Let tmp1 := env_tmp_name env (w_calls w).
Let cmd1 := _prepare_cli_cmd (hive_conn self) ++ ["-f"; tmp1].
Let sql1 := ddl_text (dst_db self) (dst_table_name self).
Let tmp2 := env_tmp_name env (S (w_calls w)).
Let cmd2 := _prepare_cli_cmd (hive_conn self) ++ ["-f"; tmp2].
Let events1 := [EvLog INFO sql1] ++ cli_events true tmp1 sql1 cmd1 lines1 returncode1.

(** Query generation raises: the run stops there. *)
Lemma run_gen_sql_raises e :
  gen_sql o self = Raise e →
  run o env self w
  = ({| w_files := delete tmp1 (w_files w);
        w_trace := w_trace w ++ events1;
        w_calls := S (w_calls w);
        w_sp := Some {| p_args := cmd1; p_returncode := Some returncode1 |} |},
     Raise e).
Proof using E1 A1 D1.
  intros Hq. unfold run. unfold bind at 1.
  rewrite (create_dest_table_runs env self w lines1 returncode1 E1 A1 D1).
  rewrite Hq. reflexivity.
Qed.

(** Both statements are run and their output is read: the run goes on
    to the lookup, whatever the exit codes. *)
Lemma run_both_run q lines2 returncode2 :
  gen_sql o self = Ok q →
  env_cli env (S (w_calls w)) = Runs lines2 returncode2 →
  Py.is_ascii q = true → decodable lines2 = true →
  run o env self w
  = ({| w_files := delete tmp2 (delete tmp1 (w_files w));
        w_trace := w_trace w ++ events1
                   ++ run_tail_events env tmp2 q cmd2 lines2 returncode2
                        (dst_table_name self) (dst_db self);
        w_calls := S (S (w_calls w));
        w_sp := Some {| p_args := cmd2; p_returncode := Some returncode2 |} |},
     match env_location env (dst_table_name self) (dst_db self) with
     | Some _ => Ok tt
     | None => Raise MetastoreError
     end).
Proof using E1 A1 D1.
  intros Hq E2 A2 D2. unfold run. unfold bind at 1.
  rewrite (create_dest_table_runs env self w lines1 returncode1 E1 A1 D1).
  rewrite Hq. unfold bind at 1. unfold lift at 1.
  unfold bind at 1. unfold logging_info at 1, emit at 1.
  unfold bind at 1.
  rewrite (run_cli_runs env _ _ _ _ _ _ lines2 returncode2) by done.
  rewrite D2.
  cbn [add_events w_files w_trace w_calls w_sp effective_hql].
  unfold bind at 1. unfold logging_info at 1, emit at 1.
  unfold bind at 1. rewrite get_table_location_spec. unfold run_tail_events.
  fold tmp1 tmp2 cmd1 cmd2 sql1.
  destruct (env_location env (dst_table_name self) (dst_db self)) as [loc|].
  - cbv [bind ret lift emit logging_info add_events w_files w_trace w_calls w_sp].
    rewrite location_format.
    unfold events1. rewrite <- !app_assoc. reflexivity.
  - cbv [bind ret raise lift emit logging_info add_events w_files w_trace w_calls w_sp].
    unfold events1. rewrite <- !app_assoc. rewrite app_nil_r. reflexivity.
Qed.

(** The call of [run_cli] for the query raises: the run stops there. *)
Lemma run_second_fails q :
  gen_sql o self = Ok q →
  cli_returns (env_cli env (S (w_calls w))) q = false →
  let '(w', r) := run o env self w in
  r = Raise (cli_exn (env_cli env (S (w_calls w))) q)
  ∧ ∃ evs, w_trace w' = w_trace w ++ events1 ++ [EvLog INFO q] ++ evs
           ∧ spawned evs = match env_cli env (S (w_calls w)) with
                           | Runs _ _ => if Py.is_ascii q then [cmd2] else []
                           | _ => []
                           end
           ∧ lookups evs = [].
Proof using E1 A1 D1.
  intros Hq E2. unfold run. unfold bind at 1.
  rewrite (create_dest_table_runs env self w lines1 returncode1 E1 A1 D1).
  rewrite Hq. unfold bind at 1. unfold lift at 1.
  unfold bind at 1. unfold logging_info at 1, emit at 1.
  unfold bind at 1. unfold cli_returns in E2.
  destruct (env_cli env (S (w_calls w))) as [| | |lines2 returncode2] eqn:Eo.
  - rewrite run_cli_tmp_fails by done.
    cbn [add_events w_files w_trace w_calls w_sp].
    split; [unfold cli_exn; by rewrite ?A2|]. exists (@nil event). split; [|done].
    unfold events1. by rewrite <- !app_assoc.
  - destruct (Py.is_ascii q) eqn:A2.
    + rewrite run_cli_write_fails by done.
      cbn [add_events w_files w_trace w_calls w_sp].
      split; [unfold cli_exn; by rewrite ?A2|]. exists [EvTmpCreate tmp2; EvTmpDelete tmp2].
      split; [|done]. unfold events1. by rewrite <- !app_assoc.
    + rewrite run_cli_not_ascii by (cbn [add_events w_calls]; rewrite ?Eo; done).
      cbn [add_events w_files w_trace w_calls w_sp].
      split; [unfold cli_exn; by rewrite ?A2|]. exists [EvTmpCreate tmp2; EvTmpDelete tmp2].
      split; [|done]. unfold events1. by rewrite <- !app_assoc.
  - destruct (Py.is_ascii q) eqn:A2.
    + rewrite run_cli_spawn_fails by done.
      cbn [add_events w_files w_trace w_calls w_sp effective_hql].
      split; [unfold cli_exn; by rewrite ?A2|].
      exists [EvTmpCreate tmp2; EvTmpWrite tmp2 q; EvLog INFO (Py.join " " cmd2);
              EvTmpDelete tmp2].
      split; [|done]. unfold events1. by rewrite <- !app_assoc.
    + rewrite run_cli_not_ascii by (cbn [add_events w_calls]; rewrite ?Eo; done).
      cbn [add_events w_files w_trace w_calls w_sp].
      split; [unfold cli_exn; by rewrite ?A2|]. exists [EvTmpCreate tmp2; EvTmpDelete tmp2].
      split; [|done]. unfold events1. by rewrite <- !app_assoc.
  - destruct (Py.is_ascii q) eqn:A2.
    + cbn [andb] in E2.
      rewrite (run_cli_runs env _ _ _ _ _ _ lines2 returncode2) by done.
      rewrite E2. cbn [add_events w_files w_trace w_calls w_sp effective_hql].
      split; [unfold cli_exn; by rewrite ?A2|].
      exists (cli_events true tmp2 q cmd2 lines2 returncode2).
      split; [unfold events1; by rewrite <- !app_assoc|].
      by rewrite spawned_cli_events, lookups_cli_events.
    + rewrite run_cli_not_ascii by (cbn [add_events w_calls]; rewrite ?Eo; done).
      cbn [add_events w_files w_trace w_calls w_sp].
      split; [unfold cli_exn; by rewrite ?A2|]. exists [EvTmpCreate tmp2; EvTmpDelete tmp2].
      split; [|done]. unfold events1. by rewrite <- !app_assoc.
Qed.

→ **EXERCISE**
Taking the listing line by line, count those with the word "there" and report that number only.

→ **ANSWER SECTION**
2